[INPUT FOR THIS TASK — start]
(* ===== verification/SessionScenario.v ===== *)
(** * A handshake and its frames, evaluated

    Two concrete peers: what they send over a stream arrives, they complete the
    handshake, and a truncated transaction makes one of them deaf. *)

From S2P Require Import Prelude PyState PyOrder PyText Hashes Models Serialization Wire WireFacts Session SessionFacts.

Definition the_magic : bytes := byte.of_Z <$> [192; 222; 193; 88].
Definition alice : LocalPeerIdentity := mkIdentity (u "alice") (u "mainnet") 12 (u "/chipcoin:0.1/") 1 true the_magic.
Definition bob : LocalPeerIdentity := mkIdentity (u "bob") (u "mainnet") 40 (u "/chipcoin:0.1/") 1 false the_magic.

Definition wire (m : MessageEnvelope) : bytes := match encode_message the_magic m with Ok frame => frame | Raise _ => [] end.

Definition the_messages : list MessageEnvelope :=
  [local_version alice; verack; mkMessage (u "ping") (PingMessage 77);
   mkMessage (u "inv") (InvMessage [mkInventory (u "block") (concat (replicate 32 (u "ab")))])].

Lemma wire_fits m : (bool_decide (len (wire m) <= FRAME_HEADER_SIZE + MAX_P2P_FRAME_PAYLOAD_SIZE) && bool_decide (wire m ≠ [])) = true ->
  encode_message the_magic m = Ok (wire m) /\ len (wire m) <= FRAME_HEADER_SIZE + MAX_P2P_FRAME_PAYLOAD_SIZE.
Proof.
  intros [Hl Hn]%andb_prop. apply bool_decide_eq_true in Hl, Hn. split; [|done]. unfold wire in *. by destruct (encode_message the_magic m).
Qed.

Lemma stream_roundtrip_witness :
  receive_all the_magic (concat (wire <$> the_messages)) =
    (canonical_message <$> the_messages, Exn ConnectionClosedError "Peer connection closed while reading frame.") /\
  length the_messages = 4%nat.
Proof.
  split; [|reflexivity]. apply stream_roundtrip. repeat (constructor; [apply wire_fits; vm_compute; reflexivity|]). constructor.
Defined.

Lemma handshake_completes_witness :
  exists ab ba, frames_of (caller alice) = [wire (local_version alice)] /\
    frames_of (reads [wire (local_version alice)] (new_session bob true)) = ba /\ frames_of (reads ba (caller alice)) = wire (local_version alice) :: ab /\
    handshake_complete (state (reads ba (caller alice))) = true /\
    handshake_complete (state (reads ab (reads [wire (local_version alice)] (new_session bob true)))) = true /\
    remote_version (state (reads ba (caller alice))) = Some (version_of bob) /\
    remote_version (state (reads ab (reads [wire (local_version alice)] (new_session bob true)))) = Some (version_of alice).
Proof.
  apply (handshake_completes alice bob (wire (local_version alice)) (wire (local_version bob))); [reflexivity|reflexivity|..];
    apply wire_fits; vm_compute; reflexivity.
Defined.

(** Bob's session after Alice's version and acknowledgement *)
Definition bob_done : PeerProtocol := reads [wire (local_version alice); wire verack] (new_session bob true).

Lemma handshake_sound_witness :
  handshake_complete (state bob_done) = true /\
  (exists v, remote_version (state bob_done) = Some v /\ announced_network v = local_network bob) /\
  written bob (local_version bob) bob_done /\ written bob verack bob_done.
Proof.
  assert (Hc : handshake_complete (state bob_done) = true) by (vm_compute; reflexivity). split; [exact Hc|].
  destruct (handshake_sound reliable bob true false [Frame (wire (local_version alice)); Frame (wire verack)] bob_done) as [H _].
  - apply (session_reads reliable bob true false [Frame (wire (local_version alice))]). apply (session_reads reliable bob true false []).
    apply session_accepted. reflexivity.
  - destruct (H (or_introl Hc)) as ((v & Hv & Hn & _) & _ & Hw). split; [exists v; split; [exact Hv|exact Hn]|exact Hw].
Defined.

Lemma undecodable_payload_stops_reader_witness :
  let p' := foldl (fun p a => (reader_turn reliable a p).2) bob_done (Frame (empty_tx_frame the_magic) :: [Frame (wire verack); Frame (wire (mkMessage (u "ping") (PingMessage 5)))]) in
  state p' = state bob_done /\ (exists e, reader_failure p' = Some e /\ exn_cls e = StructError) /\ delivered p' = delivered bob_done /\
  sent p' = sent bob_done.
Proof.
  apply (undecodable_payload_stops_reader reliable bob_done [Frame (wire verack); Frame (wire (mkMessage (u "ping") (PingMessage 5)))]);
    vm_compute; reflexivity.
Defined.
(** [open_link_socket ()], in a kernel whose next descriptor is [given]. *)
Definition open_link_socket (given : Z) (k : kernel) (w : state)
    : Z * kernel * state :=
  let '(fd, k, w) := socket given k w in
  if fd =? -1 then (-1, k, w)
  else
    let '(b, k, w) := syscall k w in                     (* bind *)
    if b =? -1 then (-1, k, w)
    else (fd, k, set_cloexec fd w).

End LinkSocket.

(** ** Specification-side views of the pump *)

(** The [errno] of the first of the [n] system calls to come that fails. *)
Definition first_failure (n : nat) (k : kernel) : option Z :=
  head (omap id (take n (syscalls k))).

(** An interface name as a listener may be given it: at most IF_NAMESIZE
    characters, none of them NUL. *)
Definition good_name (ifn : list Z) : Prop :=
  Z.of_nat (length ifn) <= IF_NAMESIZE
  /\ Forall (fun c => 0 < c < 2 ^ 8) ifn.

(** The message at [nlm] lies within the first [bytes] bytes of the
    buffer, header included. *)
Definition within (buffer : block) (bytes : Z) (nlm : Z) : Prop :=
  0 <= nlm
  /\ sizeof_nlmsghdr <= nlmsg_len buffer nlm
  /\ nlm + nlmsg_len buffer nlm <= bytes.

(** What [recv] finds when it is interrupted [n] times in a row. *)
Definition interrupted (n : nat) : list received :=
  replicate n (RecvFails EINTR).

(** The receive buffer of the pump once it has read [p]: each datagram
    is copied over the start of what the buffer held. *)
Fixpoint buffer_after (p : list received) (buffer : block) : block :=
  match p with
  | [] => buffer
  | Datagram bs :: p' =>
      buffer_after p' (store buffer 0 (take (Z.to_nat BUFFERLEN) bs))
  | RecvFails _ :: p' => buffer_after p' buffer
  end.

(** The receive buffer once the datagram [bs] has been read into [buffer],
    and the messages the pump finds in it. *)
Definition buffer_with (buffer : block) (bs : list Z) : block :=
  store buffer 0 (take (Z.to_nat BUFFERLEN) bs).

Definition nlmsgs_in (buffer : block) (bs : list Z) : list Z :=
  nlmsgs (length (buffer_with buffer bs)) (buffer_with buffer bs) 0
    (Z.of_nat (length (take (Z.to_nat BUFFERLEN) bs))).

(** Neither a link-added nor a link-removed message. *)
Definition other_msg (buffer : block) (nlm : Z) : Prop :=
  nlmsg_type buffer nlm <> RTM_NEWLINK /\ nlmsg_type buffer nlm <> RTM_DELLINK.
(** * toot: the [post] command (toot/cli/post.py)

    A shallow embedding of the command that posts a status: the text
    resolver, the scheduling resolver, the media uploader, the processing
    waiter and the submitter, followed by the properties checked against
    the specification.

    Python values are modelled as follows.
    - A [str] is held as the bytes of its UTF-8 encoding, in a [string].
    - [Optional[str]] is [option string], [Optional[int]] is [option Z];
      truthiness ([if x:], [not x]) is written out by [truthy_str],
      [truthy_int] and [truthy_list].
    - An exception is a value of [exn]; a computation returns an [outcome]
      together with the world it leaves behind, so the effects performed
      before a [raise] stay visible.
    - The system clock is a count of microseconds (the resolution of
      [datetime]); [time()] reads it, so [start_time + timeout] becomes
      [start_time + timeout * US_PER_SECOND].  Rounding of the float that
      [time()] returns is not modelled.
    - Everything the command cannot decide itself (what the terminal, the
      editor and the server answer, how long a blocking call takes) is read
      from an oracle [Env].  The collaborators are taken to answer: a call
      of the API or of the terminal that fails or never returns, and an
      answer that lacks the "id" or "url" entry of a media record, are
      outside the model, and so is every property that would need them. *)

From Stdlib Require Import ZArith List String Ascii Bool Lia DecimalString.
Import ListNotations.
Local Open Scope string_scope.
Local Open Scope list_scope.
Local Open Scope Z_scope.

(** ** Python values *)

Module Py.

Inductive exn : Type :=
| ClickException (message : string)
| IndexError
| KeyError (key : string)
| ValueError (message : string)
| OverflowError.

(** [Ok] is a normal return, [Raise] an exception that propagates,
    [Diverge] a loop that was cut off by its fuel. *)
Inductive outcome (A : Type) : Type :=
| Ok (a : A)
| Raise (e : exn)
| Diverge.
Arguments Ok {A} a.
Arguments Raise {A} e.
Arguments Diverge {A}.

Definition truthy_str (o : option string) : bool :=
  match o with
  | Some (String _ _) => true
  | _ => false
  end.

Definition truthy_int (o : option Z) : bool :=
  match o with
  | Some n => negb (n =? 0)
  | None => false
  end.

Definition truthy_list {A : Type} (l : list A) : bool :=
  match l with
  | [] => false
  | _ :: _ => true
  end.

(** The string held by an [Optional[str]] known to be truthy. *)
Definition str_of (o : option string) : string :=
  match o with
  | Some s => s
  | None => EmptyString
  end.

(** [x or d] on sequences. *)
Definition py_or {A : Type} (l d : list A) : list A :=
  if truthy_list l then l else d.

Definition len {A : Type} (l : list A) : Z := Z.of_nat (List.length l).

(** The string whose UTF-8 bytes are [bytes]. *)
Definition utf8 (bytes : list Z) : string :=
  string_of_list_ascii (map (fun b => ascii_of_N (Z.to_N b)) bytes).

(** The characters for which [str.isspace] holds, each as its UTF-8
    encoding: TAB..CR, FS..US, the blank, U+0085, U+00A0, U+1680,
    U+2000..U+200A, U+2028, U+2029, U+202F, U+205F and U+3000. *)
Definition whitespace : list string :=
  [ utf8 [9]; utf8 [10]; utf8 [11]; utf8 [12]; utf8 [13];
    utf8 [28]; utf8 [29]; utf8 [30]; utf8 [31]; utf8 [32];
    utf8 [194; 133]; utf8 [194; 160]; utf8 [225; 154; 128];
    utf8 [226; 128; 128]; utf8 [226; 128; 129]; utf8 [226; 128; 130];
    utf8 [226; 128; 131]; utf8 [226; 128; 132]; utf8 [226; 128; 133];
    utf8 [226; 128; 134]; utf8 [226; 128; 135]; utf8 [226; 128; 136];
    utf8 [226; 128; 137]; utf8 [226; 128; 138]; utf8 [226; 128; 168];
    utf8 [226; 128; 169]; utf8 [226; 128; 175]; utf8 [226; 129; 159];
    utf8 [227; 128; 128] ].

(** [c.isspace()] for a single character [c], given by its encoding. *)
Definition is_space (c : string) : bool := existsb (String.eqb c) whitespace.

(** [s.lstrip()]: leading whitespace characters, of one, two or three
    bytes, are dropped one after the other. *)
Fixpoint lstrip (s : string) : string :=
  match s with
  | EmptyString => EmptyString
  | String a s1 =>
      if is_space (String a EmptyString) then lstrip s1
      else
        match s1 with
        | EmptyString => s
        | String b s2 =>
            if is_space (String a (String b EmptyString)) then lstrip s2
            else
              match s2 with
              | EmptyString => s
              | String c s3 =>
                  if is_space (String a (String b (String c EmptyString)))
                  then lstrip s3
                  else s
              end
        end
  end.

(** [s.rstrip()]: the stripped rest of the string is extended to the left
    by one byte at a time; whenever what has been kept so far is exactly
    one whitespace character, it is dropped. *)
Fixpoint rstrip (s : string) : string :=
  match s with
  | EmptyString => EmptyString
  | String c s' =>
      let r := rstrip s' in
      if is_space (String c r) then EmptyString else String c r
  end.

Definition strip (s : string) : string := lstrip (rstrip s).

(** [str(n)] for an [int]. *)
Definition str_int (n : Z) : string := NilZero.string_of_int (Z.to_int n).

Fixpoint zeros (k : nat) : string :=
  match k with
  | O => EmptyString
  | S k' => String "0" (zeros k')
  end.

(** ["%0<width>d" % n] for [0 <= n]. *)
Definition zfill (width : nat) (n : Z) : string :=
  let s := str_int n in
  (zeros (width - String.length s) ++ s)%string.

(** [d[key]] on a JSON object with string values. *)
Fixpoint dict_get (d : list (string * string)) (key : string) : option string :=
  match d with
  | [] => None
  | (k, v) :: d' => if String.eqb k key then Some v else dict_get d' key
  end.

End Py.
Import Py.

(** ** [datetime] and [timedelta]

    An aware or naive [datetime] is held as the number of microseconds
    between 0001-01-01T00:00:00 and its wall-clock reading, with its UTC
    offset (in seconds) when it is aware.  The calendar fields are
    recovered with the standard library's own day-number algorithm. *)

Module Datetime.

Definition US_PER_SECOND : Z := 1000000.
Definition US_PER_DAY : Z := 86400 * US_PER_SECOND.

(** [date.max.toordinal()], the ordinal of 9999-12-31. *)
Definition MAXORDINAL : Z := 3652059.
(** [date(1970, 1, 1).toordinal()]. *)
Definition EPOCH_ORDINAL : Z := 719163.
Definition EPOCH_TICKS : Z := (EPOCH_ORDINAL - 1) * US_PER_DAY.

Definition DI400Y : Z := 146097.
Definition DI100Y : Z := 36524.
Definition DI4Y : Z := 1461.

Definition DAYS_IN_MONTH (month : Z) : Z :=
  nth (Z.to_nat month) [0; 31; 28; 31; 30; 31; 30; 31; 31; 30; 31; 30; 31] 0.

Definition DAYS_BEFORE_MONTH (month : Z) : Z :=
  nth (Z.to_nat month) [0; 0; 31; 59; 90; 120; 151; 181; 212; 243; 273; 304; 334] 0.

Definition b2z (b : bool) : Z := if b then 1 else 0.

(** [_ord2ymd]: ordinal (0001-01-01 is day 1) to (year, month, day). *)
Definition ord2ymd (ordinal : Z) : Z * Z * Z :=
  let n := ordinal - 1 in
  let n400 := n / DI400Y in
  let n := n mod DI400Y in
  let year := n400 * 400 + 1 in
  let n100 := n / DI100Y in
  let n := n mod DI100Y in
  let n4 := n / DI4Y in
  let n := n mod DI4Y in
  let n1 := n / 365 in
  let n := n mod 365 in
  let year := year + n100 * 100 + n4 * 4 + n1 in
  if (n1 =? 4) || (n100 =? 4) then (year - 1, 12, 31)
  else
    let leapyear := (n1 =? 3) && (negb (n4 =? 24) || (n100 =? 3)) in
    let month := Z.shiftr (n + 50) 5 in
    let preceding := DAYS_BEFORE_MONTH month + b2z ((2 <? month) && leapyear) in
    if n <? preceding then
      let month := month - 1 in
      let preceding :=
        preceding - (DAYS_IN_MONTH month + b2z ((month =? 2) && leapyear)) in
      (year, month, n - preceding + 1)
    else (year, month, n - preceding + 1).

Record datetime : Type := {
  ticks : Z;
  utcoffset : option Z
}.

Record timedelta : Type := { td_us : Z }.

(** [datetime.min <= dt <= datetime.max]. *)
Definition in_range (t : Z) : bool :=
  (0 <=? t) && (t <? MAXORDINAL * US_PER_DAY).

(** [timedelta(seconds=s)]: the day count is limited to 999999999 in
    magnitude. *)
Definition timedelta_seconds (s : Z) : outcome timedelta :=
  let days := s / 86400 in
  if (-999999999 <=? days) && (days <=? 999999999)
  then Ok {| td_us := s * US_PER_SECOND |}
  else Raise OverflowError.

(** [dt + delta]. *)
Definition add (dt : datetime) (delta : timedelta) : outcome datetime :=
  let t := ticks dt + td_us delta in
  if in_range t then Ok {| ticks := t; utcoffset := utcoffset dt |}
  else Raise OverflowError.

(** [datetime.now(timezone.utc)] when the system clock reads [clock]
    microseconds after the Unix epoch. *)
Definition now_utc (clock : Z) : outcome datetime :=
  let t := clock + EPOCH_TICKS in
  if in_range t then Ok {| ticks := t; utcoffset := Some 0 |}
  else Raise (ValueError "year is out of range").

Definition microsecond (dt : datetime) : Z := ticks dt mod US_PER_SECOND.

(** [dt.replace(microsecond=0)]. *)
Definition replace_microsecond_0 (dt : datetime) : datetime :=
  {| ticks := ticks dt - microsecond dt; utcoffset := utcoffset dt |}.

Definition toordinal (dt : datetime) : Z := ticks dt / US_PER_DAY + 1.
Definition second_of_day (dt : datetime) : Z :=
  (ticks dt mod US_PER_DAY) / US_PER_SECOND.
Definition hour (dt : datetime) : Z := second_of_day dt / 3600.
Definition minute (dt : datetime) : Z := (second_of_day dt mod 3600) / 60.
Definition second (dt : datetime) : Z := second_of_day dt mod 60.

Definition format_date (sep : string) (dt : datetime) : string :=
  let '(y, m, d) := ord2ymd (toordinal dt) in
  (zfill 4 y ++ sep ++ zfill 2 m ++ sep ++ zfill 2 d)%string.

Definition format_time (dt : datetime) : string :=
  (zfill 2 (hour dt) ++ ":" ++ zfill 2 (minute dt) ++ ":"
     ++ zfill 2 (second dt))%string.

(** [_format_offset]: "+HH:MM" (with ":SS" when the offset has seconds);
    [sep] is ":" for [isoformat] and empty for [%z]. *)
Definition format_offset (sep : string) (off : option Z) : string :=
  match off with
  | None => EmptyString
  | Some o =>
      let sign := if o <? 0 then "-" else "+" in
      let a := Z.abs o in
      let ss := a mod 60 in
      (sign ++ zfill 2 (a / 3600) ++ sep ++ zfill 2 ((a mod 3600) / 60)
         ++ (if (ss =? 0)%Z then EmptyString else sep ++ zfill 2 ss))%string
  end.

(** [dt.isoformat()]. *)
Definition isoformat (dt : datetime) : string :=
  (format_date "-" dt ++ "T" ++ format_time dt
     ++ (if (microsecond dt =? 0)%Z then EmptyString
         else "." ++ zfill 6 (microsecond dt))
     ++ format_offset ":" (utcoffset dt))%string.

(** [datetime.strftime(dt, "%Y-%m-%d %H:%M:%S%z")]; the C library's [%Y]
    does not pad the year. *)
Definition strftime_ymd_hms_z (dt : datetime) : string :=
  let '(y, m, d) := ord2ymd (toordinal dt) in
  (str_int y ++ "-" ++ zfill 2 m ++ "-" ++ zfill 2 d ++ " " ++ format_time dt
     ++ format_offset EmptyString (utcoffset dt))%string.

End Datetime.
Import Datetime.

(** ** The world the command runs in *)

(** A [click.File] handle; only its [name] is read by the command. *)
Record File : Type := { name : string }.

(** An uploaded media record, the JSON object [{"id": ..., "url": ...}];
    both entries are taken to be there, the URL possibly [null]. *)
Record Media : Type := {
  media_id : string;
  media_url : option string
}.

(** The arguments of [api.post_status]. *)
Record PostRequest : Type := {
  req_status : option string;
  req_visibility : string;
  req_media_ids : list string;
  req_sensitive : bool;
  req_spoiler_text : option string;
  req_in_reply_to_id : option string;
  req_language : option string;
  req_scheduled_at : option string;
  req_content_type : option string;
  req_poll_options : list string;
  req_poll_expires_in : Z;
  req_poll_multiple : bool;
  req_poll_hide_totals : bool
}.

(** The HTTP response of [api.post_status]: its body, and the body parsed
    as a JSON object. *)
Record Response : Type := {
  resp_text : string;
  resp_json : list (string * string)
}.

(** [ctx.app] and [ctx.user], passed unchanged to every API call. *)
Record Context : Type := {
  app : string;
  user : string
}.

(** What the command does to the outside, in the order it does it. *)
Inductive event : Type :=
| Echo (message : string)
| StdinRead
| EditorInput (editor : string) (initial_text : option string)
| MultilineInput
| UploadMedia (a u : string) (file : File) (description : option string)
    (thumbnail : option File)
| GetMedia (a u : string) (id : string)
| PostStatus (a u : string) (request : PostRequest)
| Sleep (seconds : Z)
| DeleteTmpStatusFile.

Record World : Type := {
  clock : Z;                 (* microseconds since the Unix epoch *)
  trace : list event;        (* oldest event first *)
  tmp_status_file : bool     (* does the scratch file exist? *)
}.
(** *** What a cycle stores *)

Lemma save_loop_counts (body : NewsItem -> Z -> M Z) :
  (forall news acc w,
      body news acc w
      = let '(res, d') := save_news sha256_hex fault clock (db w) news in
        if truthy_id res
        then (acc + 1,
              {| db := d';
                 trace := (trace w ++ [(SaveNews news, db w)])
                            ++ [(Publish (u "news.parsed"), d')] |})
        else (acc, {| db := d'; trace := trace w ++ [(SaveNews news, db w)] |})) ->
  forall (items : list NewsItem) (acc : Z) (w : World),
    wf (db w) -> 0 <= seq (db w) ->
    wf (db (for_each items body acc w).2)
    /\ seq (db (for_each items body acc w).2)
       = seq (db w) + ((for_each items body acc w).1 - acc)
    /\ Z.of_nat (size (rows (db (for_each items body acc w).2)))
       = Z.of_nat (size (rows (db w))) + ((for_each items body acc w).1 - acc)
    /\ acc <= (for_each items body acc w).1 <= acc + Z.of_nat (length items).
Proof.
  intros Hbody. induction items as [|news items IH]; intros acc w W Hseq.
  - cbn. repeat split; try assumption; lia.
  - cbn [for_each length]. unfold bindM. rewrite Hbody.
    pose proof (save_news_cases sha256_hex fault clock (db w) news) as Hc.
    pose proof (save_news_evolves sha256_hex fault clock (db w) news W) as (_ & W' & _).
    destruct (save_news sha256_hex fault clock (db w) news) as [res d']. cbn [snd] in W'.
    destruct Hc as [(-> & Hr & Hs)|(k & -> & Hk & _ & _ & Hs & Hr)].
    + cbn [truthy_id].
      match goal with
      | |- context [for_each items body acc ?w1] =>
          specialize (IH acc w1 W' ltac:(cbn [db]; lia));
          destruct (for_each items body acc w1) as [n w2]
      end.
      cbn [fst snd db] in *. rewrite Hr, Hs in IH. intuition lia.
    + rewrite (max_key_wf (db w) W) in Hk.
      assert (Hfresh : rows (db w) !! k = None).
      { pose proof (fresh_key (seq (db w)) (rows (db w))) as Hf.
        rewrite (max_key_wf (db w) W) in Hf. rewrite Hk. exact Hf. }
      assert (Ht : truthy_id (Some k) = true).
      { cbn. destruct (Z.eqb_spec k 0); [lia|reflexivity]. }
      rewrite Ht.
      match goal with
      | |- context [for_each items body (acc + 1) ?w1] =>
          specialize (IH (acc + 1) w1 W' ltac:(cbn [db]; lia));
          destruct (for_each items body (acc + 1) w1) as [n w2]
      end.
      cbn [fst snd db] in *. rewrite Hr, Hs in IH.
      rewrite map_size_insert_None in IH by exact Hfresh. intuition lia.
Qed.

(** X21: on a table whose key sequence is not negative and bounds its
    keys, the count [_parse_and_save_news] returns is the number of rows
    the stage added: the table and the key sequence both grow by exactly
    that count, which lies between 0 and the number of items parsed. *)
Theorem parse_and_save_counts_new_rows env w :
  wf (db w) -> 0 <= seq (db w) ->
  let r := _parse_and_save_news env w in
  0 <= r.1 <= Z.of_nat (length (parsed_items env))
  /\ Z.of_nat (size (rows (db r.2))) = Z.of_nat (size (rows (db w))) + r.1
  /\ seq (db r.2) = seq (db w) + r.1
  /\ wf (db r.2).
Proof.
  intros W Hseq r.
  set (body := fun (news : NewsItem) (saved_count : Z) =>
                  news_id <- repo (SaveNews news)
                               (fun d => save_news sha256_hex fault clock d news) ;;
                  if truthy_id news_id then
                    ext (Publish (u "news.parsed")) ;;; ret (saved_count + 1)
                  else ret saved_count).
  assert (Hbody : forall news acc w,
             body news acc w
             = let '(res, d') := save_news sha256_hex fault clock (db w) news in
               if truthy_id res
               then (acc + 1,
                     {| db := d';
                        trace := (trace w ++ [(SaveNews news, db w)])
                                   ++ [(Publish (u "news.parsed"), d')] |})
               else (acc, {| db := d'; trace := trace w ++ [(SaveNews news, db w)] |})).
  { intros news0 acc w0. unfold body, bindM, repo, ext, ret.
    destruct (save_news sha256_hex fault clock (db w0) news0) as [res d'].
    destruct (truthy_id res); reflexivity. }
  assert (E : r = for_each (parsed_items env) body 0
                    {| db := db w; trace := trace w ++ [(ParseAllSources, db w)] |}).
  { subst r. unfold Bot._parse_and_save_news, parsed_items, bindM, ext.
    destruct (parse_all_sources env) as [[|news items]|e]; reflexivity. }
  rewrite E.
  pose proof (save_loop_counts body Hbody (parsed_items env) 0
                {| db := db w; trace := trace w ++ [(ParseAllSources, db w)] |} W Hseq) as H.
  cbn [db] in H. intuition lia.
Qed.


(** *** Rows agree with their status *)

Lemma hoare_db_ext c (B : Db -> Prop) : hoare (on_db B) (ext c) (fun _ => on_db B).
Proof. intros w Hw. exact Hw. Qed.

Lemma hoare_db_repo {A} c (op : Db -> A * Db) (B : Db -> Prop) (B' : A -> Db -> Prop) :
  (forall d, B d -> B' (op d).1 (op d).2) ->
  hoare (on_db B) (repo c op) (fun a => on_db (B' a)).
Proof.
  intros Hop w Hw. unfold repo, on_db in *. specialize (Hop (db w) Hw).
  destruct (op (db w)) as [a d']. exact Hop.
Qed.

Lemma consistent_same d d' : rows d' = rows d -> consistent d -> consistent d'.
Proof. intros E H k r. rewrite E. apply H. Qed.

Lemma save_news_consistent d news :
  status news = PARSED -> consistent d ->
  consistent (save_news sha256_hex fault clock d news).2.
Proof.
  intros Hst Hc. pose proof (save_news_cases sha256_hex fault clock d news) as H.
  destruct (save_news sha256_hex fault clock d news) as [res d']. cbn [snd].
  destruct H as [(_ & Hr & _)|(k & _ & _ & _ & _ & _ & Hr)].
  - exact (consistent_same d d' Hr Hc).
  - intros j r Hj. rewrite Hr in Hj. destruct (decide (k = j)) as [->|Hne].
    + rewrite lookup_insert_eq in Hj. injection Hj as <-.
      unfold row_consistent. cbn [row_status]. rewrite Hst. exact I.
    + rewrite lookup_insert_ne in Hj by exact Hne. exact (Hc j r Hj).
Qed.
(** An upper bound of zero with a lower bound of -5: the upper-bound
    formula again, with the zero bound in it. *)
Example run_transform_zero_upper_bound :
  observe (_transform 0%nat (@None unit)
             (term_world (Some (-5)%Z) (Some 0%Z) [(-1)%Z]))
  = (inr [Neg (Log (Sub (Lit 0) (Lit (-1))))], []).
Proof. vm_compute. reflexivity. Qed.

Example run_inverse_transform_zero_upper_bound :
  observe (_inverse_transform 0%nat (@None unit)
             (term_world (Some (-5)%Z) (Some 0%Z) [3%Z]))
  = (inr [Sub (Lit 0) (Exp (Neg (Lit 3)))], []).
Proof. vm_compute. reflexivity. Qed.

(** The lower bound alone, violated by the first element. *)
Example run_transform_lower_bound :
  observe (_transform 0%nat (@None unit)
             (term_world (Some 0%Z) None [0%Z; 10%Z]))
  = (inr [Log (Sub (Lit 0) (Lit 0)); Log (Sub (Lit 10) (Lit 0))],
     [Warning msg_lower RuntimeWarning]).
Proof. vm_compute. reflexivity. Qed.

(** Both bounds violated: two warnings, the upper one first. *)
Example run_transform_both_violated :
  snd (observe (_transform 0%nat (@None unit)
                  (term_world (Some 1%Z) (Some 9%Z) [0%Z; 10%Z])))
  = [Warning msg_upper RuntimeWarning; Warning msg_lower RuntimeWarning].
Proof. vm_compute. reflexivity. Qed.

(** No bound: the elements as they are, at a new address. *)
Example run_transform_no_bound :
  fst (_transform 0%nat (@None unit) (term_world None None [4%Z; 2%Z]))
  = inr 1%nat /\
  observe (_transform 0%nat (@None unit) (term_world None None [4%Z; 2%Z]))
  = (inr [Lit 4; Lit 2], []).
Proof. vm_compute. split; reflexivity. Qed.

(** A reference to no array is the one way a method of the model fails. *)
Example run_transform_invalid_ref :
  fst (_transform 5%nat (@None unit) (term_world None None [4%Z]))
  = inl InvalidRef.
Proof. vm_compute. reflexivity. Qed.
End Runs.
[INPUT FOR THIS TASK — finish]
WORK TASK
The answer should consist of all lines from the records above that hold the word "Python".

EXERCISE SOLUTION
    Python values are modelled as follows.
(** ** Python values *)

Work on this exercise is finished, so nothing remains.